Data to examine:
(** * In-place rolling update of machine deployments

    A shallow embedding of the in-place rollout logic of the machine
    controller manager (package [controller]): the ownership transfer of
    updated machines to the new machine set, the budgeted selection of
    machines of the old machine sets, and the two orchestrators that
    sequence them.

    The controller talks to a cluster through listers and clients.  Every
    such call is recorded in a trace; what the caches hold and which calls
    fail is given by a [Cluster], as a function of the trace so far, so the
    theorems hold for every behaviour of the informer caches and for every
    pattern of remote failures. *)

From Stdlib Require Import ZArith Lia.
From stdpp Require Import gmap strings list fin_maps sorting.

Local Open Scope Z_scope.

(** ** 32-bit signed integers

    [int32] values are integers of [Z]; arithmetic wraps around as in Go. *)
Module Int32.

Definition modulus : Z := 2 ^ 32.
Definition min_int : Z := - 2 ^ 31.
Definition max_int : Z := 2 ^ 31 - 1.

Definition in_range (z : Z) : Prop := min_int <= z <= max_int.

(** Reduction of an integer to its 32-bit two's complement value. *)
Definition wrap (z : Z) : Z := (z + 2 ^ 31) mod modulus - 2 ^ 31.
---
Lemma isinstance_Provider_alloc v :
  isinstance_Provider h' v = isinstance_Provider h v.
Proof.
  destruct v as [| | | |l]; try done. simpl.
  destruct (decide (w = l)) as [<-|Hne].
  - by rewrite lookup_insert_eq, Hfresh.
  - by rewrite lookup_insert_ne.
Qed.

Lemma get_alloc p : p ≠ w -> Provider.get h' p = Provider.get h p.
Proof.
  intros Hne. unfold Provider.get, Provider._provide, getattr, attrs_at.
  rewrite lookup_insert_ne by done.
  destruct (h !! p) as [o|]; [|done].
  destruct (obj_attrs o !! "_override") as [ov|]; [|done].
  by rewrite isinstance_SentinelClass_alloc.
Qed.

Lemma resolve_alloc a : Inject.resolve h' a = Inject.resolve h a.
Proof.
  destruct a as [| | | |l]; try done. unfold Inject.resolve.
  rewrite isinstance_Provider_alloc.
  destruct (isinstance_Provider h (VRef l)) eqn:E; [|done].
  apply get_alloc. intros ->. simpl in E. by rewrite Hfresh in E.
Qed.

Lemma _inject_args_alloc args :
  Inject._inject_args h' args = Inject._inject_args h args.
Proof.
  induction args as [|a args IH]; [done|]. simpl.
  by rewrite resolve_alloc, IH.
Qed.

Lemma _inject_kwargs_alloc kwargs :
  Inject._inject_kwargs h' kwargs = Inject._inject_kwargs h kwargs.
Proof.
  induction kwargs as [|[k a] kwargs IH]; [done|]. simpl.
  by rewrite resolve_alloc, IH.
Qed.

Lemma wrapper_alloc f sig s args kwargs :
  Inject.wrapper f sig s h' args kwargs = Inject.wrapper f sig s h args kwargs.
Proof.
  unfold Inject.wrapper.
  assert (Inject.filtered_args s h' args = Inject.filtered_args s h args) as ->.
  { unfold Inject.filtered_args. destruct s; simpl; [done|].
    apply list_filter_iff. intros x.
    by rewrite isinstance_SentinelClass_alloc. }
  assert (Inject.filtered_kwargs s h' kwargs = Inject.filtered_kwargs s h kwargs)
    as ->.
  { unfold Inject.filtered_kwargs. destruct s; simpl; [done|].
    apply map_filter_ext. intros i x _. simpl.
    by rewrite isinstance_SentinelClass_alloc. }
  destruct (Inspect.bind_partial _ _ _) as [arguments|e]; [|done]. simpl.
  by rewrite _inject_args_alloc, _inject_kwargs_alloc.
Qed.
---
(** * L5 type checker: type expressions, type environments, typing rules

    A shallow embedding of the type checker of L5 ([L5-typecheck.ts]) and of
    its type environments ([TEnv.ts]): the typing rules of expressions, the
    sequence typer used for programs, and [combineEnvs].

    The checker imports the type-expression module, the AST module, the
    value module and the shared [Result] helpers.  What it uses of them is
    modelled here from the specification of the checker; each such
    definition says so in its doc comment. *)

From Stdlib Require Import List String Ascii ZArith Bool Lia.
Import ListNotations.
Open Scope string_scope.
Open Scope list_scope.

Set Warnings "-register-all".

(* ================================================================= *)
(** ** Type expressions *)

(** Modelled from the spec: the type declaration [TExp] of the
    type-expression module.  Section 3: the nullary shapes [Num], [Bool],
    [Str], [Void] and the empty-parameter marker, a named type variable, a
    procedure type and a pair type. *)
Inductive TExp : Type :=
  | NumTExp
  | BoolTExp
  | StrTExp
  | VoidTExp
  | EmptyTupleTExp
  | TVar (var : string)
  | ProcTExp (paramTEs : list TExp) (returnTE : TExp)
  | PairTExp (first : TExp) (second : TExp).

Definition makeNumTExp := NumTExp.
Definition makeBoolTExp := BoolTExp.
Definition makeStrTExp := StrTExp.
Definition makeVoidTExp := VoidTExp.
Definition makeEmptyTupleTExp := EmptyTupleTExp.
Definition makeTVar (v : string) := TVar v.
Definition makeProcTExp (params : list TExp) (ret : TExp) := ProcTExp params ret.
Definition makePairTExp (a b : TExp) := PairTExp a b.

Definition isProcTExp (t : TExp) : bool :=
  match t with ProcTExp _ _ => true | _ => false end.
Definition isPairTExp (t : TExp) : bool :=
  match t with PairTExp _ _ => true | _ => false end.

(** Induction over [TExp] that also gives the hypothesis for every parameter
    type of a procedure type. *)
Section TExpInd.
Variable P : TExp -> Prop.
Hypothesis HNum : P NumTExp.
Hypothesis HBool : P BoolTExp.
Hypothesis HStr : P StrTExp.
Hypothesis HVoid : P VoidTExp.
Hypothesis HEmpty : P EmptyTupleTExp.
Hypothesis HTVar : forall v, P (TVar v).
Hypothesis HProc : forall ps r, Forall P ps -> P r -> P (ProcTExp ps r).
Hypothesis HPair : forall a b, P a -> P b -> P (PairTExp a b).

Exercise: Go to the line with "(** * In-place" in the entries above and repeat every line from there through the line with "controller manager (package", exactly and with no other text.

Written response:
(** * In-place rolling update of machine deployments

    A shallow embedding of the in-place rollout logic of the machine
    controller manager (package [controller]): the ownership transfer of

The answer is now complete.